**Input for this task:**
....

(** *** [Reddit.infra_status] *)

(** [kwargs.get("notify")] and [kwargs.get("status")] are given as the
    booleans [notify] and [status]: whether the object is there. The
    result is [None] when the function ends without a [return]. *)
Definition infra_status (notify status : bool) : IO PyVal :=
  status_update status "Checking Reddit [bold]API/Infrastructure[/] status" ;;~
  status_response <~ await (on_session Endpoints_infra_status None) ;;
  status_field <~ io_lift (py_get status_response "status" PNone) ;;
  indicator <~ io_lift (py_get status_field "indicator" PNone) ;;
  status_field' <~ io_lift (py_get status_response "status" PNone) ;;
  description <~ io_lift (py_get status_field' "description" PNone) ;;
  if py_truthy description then
    if py_eq_str indicator "none" then
      (if notify then emit (NotifiedOk description)
       else emit (Printed (py_format description))) ;;~
      io_ret PNone
    else
      let status_message :=
        (py_format description ++ " ([yellow]" ++ py_format indicator ++ "[/])")%string in
      (if notify then emit (NotifiedWarning status_message)
       else emit (Printed (py_strip status_message "[,],/,yellow"))) ;;~
      status_update status "Getting status components" ;;~
      status_components <~ await (on_session Endpoints_infra_components None) ;;
      if is_dict status_components then
        components <~ io_lift (py_get status_components "components" PNone) ;;
        io_ret components
      else io_ret PNone
  else io_ret PNone.

(** *** [Reddit.post], [Reddit.subreddit], [Reddit.user], [Reddit.wiki_page] *)

Definition post (id subreddit : string) (status : bool) : IO Item :=
  status_update status
    ("Getting data from post with id " ++ id ++ " in r/" ++ subreddit)%string ;;~
  response <~ await (on_session
                       (Endpoints_subreddit ++ "/" ++ subreddit ++ "/comments/"
                        ++ id ++ ".json")%string None) ;;
  let sanitised_response := Sanitise_post response in
  io_ret sanitised_response.

(** The reply is assigned to [esponse]; [response], which the function
    neither assigns nor takes as a parameter, is loaded as a global. *)
Definition subreddit (name : string) (status : bool) : IO Item :=
  status_update status ("Getting data from subreddit r/" ++ name)%string ;;~
  esponse <~ await (on_session
                      (Endpoints_subreddit ++ "/" ++ name ++ "/about.json")%string
                      None) ;;
  response <~ io_lift (resolve_global "response") ;;
  let sanitised_response := Sanitise_subreddit_or_user response in
  io_ret sanitised_response.

Definition user (name : string) (status : bool) : IO Item :=
  status_update status ("Getting data from user u/" ++ name)%string ;;~
  esponse <~ await (on_session
                      (Endpoints_user ++ "/" ++ name ++ "/about.json")%string
                      None) ;;
  response <~ io_lift (resolve_global "response") ;;
  let sanitised_response := Sanitise_subreddit_or_user response in
  io_ret sanitised_response.
(** The server of [Test_fetchNvdDataByCPE_ServiceUnavailableMaxRetriesSuccess]. *)
Definition recovering : HttpWorld :=
  {| NvdAPIResponse := nvdResponse;
     url_QueryEscape := queryEscape;
     http_NewRequest := newRequest;
     client_Do := fun n _ => if Nat.ltb n (Z.to_nat maxRetries) then Success unavailable
                             else Success success;
     json_Decode := decode |}.


(** A base URL that [http.NewRequest] cannot parse: a control character. *)
Definition malformedURL : string := String (ascii_of_nat 127) "nvd".

(** A client whose requests are built by a parser that refuses control
    characters in the URL, against the server that answers 503. *)
Definition strictClient : HttpWorld :=
  {| NvdAPIResponse := nvdResponse;
     url_QueryEscape := queryEscape;
     http_NewRequest := fun method url =>
       if contains_byte (ascii_of_nat 127) url
       then Failure "net/url: invalid control character in URL"
       else newRequest method url;
     client_Do := fun _ _ => Success unavailable;
     json_Decode := decode |}.

Definition testCPE : string := "cpe:2.3:o:microsoft:windows_10:1607:*:*:*:*:*:*:*".
Definition testURL : string := "http://127.0.0.1:8080".

(** The request the fetcher builds for [testCPE] against [testURL]. *)
Definition testRequest : Request :=
  {| Method := "GET"; URL := @buildURL alwaysUnavailable testCPE testURL |}.



End RefHttp.

(** The fixtures of [Test_EnrichVulnerabilityWithNvdData]. *)
Module Fixtures.
Lemma filter_app {A} (p : A -> bool) (l k : list A) :
  List.filter p (l ++ k)%list = (List.filter p l ++ List.filter p k)%list.
Proof.
  induction l as [|a l IH]; simpl; [done|].
  rewrite IH. by destruct (p a).
Qed.

(** X1: the output keeps the order of the data rows.  It is a subsequence
    of the records of all data rows, taken in row order: no record is moved,
    repeated or made up. *)
Theorem mappedData_in_row_order headers rows :
  mappedData materialsConfig headers rows
    `sublist_of` map (mapRow materialsConfig headers) rows.
Proof.
  unfold mappedData, mappedRows.
  transitivity (map (mapRow materialsConfig headers) (take 10 rows)).
  - apply filter_sublist.
  - apply (fmap_sublist (mapRow materialsConfig headers)), sublist_take.
Qed.

(** The keys after a pass: those before it and the fields of the mapped
    headers of the pass. *)
Lemma forEachHeader_dom row headers colIndex rowData :
  dom (forEachHeader materialsConfig row headers colIndex rowData) =
  dom rowData ∪ list_to_set (omap (dbField materialsConfig) headers).
Proof.
  revert colIndex rowData.
  induction headers as [|header rest IH]; intros colIndex rowData; simpl.
  - set_solver.
  - rewrite IH. unfold visitHeader.
    destruct (dbField materialsConfig header) as [f|]; simpl.
    + rewrite dom_insert_L. set_solver.
    + set_solver.
Qed.

(** X2: the keys of the record built for a row are exactly the field names
    that the guarded table lookup gives for the labels of the header row.
    They do not depend on the row: all records have the same keys, also for
    a row that is empty. *)
Theorem mapRow_keys headers row :
  dom (mapRow materialsConfig headers row) =
    list_to_set (omap (dbField materialsConfig) headers) /\
  dom (mapRow materialsConfig headers row) =
    dom (mapRow materialsConfig headers []).
Proof.
  unfold mapRow. rewrite !forEachHeader_dom. set_solver.
Qed.

(** X3: data rows are mapped one by one, without state from one row to the
    next: the output for [rows1] followed by [rows2] is the output for
    [rows1] followed by the output for what the budget of ten rows leaves
    of [rows2]. *)
Theorem mappedData_app headers rows1 rows2 :
  mappedData materialsConfig headers (rows1 ++ rows2)%list =
  (mappedData materialsConfig headers rows1 ++
   mappedData materialsConfig headers (take (10 - length rows1) rows2))%list.
Proof.
  unfold mappedData, mappedRows.
  rewrite take_app, map_app, filter_app. do 3 f_equal.
  rewrite take_take. f_equal. lia.
Qed.

(** The pass reads the row only at the columns whose header is mapped. *)
Lemma forEachHeader_agree_mapped row row' headers colIndex rowData :
  (forall i header,
     headers !! i = Some header ->
     is_Some (dbField materialsConfig header) ->
     cell row (colIndex + i) = cell row' (colIndex + i)) ->
  forEachHeader materialsConfig row headers colIndex rowData =
  forEachHeader materialsConfig row' headers colIndex rowData.
Proof.
  revert colIndex rowData.
  induction headers as [|first rest IH]; intros colIndex rowData Hagree; simpl.
  - done.
  - assert (visitHeader materialsConfig row first colIndex rowData =
            visitHeader materialsConfig row' first colIndex rowData) as ->.
    { unfold visitHeader.
      destruct (dbField materialsConfig first) as [f|] eqn:Hf; [|done].
      specialize (Hagree 0 first eq_refl). rewrite Hf, Nat.add_0_r in Hagree.
      by rewrite Hagree. }
    apply IH. intros i header Hi Hmapped.
    replace (S colIndex + i) with (colIndex + S i) by lia.
    by apply (Hagree (S i) header).
Qed.

(** X4: a cell under a header label without a (truthy) entry in the table
    is never read: two sequences of data rows that agree, row by row, on
    the columns whose header is mapped give the same output. *)
Theorem unmapped_columns_never_read headers rows rows' :
  Forall2 (fun row row' =>
             forall i header,
               headers !! i = Some header ->
               is_Some (dbField materialsConfig header) ->
               cell row i = cell row' i)
          rows rows' ->
  mappedData materialsConfig headers rows =
  mappedData materialsConfig headers rows'.
Proof.
  intros Hrows. unfold mappedData, mappedRows. f_equal.
  apply (Forall2_take _ _ _ 10) in Hrows.
  induction Hrows as [|row row' l l' Hrow _ IH]; simpl; [done|].
  f_equal; [|done].
  apply forEachHeader_agree_mapped. intros i header Hi Hmapped.
  by apply (Hrow i header).
Qed.

(** [v !== 0] fails for the two zeros and for nothing else. *)
Lemma strict_eq_zero v :
  strict_eq v (Num zero) = true <-> exists sign, v = Num (S754_zero sign).
Proof.
  destruct v as [| |b|n|s]; simpl; try (split; [done | by intros [? ?]]).
  destruct n as [sign|sign| |sign m e]; simpl.
  - split; [by exists sign | done].
  - split; [by destruct sign | by intros [? ?]].
  - split; [done | by intros [? ?]].
  - split; [by destruct sign | by intros [? ?]].
Qed.

Lemma strict_eq_null v : strict_eq v Null = true <-> v = Null.
Proof. destruct v; simpl; split; done. Qed.

(** What the filter's test lets through: everything but [null] and the
    number zero of either sign. *)
Lemma passes_test v :
  strict_neq v Null && strict_neq v (Num zero) = true <->
  v <> Null /\ forall sign, v <> Num (S754_zero sign).
Proof.
  unfold strict_neq. rewrite andb_true_iff, !negb_true_iff.
  rewrite <- !not_true_iff_false, strict_eq_null, strict_eq_zero.
  split.
  - intros [Hnull Hzero]. split; [done|]. intros sign Heq. apply Hzero. eauto.
  - intros [Hnull Hzero]. split; [done|]. intros [sign Heq]. by apply (Hzero sign).
Qed.

(** X5: the retention rule of the code.  A record is in the output exactly
    when it is the record of one of the first ten rows and neither its
    purchase price nor its tax rate is [null] or the number zero (of either
    sign).  Every other value passes the strict test: [undefined], NaN, a
    string, a boolean. *)
Theorem retention_rule headers rows item :
  item ∈ mappedData materialsConfig headers rows <->
  item ∈ mappedRows materialsConfig headers rows /\
  (prop item "purchasePrice" <> Null /\
   forall sign, prop item "purchasePrice" <> Num (S754_zero sign)) /\
  (prop item "taxRate" <> Null /\
   forall sign, prop item "taxRate" <> Num (S754_zero sign)).
Proof.
  rewrite mappedData_elem. unfold retained.
  rewrite <- !passes_test, <- andb_true_iff, !andb_assoc. done.
Qed.

End MapperOrder.

Lemma unmapped_columns_never_read_witness :
  mappedData config ["备注"; "采购价"; "税点"]
    [[Str "urgent"; Num (lit 10); Num (lit 1)]] =
  mappedData config ["备注"; "采购价"; "税点"]
    [[Undefined; Num (lit 10); Num (lit 1); Str "extra"]].
Proof.
  apply (unmapped_columns_never_read config).
  constructor; [|constructor].
  intros i header Hi [f Hf].
  destruct i as [|[|[|i]]]; [|reflexivity|reflexivity|discriminate Hi].
  injection Hi as <-. discriminate Hf.
Defined.

(** * Further properties of the route *)

(** ** The test on the file name *)

Lemma length_append (a b : string) :
  String.length (a ++ b) = String.length a + String.length b.
Proof. induction a as [|c a IH]; simpl; [done | by rewrite IH]. Qed.

Lemma substring_whole (b : string) : substring 0 (String.length b) b = b.
Proof. induction b as [|c b IH]; simpl; [done | by rewrite IH]. Qed.

Lemma substring_suffix (a b : string) :
  substring (String.length a) (String.length b) (a ++ b) = b.
Proof. induction a as [|c a IH]; simpl; [apply substring_whole | done]. Qed.

(** A string splits at any position within it. *)
Lemma substring_split (s : string) (n : nat) :
  n <= String.length s ->
  s = substring 0 n s ++ substring n (String.length s - n) s.
Proof.
  revert n. induction s as [|c s IH]; intros n Hn; simpl in *.
  - destruct n; [done | lia].
  - destruct n as [|n]; simpl.
    + by rewrite substring_whole.
    + change (String c s =
              String c (substring 0 n s ++
                        substring n (String.length s - n) s)).
      f_equal. apply IH. lia.
Qed.

Lemma endsWith_append (a b : string) : endsWith (a ++ b) b = true.
Proof.
  unfold endsWith. rewrite length_append.
  replace (String.length a + String.length b - String.length b)
    with (String.length a) by lia.
  rewrite substring_suffix, String.eqb_refl, andb_true_r.
  apply Nat.leb_le. lia.
Qed.

Lemma endsWith_split (s suffix : string) :
  endsWith s suffix = true -> exists a, s = a ++ suffix.
Proof.
  unfold endsWith. rewrite andb_true_iff, Nat.leb_le.
  intros [Hle Heq]. apply String.eqb_eq in Heq.
  remember (String.length s - String.length suffix) as k eqn:Hk.
  assert (String.length suffix = String.length s - k) as Hm by lia.
  rewrite Hm in Heq. exists (substring 0 k s). rewrite <- Heq.
  apply substring_split. lia.
Qed.

Lemma lower_append (a b : string) : lower (a ++ b) = lower a ++ lower b.
Proof. induction a as [|c a IH]; simpl; [done | by rewrite IH]. Qed.
(** X14. No function of the file populates a handle.  Whatever the call and
    its arguments, a stored pointer that refers to a model after the call
    was there before it; so a handle that is Populated afterwards was
    Populated before, and a handle only ever goes from Populated to Empty
    here. *)
Theorem binding_never_populates (m : memory) (p : pointer) :
  (∀ ptr m', RobotModel_new m = Done ptr m' →
     populated m' p = true → populated m p = true)
  ∧ (∀ ptr m', RobotModel_delete ptr m = Done () m' →
       populated m' p = true → populated m p = true)
  ∧ (∀ ptr m', RobotModel_release ptr m = Done () m' →
       populated m' p = true → populated m p = true)
  ∧ (∀ ptr output m', RobotModel_printModelInfo ptr output m = Done () m' →
       populated m' p = true → populated m p = true)
  ∧ (∀ ptr v m', RobotModel_getName ptr m = Done v m' → m' = m)
  ∧ (∀ ptr v m', RobotModel_getModelFrame ptr m = Done v m' → m' = m)
  ∧ (∀ ptr v m', RobotModel_isEmpty ptr m = Done v m' → m' = m)
  ∧ (∀ ptr v m', RobotModel_getRootJointName ptr m = Done v m' → m' = m).
Proof.
  split; [|split; [|split; [|split]]].
  - intros ptr m' [= _ <-]. apply populated_mono; simpl; [|done].
    intros l a Hl. apply lookup_insert_Some in Hl as [[_ ?]|[_ Hl]]; done.
  - intros [|l] m'; [by intros [= <-]|].
    unfold RobotModel_delete. simpl.
    destruct (handles m !! l) as [slot|] eqn:Hl;
      [|unfold delete_RobotModelPtr;
        by rewrite (bind_undefined _ _ _ (deref_dangling _ _ Hl))].
    rewrite (delete_handle _ _ _ Hl).
    destruct (drop_share slot m) as [[] m1|] eqn:Hd; [|done].
    intros [= <-]. destruct (drop_share_handles _ _ _ Hd) as [Hh _].
    apply populated_mono; simpl.
    + intros l' a. rewrite Hh. by intros [_ ?]%lookup_delete_Some.
    + intros a. by apply (drop_share_models _ _ _ _ Hd).
  - intros [|l] m'; [done|]. unfold RobotModel_release.
    destruct (handles m !! l) as [slot|] eqn:Hl;
      [|unfold reset;
        by rewrite (bind_undefined _ _ _ (deref_dangling _ _ Hl))].
    rewrite (reset_handle _ _ _ Hl). intros Hd.
    destruct (drop_share_handles _ _ _ Hd) as [Hh _].
    apply populated_mono.
    + intros l' a. rewrite Hh. simpl.
      intros [[_ ?]|[_ ?]]%lookup_insert_Some; done.
    + intros a. by apply (drop_share_models _ _ _ _ Hd).
  - intros ptr output m' Hrun.
    assert (handles m' = handles m ∧ models m' = models m) as [Hh Hm].
    { revert Hrun.
      unfold RobotModel_printModelInfo, mbind, exec_bind, deref.
      destruct ptr as [|l]; [done|].
      destruct (handles m !! l) as [[a|]|]; [|done..].
      unfold arrow. destruct (models m !! a) as [[rm n]|]; [|done].
      unfold assign. destruct output as [|o]; [done|].
      destruct (strings m !! o); [|done]. by intros [= <-]. }
    apply populated_mono; congruence.
  - repeat split; intros ptr v m'.
    + rewrite getName_forward. apply forward_frame.
    + rewrite getModelFrame_forward. apply forward_frame.
    + rewrite isEmpty_forward. apply forward_frame.
    + rewrite getRootJointName_forward. apply forward_frame.
Qed.

Lemma binding_never_populates_witness :
  populated mem0 3%N = false
  ∧ ∀ m', RobotModel_release 1%N mem0 = Done () m' →
          populated m' 3%N = true → populated mem0 3%N = true.
Proof.
  split; [reflexivity|].
  destruct (binding_never_populates mem0 3%N) as (_ & _ & Hrel & _).
  exact (Hrel 1%N).
Defined.
Lemma configuration_is_kept_witness :
  interfaces (ctx (after_call example_env (example_ctx []) (datagram 64)))
  = [eth0; eth1] ∧
  routing_table (ctx (after_call example_env (example_ctx []) (datagram 64)))
  = example_table ∧
  ∃ outs,
    wire (after_call example_env (example_ctx []) (datagram 64)) = [] ++ outs.
Proof.
  apply (configuration_is_kept example_env (inbound (datagram 64))
           (arrival (example_ctx []) (datagram 64)) (Return 0)
           (after_call example_env (example_ctx []) (datagram 64))).
  vm_compute. reflexivity.
Defined.

Lemma arp_cache_changes_only_on_reply_witness :
  get16 gateway_arp_reply off_eth_type = Some ETHERTYPE_ARP ∧
  get32 gateway_arp_reply off_arp_tpa = Some (ip eth0) ∧
  get16 gateway_arp_reply off_arp_op = Some ARP_OP_REPLY.
Proof.
  apply (arp_cache_changes_only_on_reply example_env
           (inbound gateway_arp_reply)
           (arrival (example_ctx []) gateway_arp_reply) (Return 0)
           (after_call example_env (example_ctx []) gateway_arp_reply)
           gateway_arp_reply).
  - vm_compute. reflexivity.
  - reflexivity.
  - vm_compute. discriminate.
Defined.

Lemma process_return_values_witness :
  fst <$> chirouter_process_ethernet_frame no_memory_env
            (inbound (datagram 64)) (arrival (example_ctx []) (datagram 64))
  = Some (Return (-1)) ∧
  (-1 = 0 ∨
   -1 = -1 ∧ (frame_copy_fails no_memory_env = true ∨
              cache_grow_fails no_memory_env = true)).
Proof.
  split; [vm_compute; reflexivity|].
  apply (process_return_values no_memory_env (inbound (datagram 64))
           (arrival (example_ctx []) (datagram 64)) (Return (-1))
           (after_call no_memory_env (example_ctx []) (datagram 64))).
  vm_compute. reflexivity.
Defined.
Lemma NoDup_keys_lookup (t : list (option entry)) (i j : nat) k v v' :
  NoDup (omap id t).*1 →
  t !! i = Some (Some (k, v)) → t !! j = Some (Some (k, v')) → i = j ∧ v = v'.
Proof.
  revert i j. induction t as [|o t IH]; intros i j Hnd Hi Hj; [by destruct i|].
  destruct o as [[k0 v0]|]; cbn in Hnd.
  - apply NoDup_cons in Hnd as [Hnotin Hnd].
    destruct i as [|i], j as [|j]; cbn in Hi, Hj; simplify_eq.
    + done.
    + exfalso. apply Hnotin. apply list_elem_of_fmap. exists (k, v'). split; [done|].
      by eapply entries_lookup.
    + exfalso. apply Hnotin. apply list_elem_of_fmap. exists (k, v). split; [done|].
      by eapply entries_lookup.
    + destruct (IH i j Hnd Hi Hj) as [-> ->]. done.
  - destruct i as [|i], j as [|j]; cbn in Hi, Hj; simplify_eq.
    destruct (IH i j Hnd Hi Hj) as [-> ->]. done.
Qed.

(** Under the table invariant [FindPosition] finds exactly the keys that
    occupy a slot. *)
Lemma FindPosition_present st key i v :
  tbl_inv st → table_ st !! i = Some (Some (key, v)) → FindPosition st key = Ok i.
Proof.
  intros (Hwf & Hdisp & Hnd) Hi.
  pose proof (wf_capacity_pos st Hwf) as Hpos.
  destruct (Hdisp i key v Hi) as (d & Hd & Hlt & Hpos_i).
  destruct (FindPosition_spec st key Hwf) as [[_ Hall] | (j & _ & Heq & [v' Hv'] & _)].
  - exfalso. apply (Hall d Hlt). rewrite Hpos_i. by exists v.
  - rewrite Heq. f_equal.
    by destruct (NoDup_keys_lookup _ _ _ _ _ _ Hnd Hv' Hi).
Qed.

Lemma FindPosition_not_in st key :
  tbl_inv st → key ∉ keys_of st → FindPosition st key = Ok (capacity_ st).
Proof.
  intros Hinv Hnotin. destruct Hinv as (Hwf & _).
  destruct (FindPosition_spec st key Hwf) as [[Heq _] | (j & _ & _ & [v Hv] & _)]; [done|].
  exfalso. apply Hnotin. by eapply keys_lookup.
Qed.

....

**What the task asks:** Through the line that holds "Definition infra_status (notify", repeat the material above exactly, starting at its first line.

**The completed task:**
(** *** [Reddit.infra_status] *)

(** [kwargs.get("notify")] and [kwargs.get("status")] are given as the
    booleans [notify] and [status]: whether the object is there. The
    result is [None] when the function ends without a [return]. *)
Definition infra_status (notify status : bool) : IO PyVal :=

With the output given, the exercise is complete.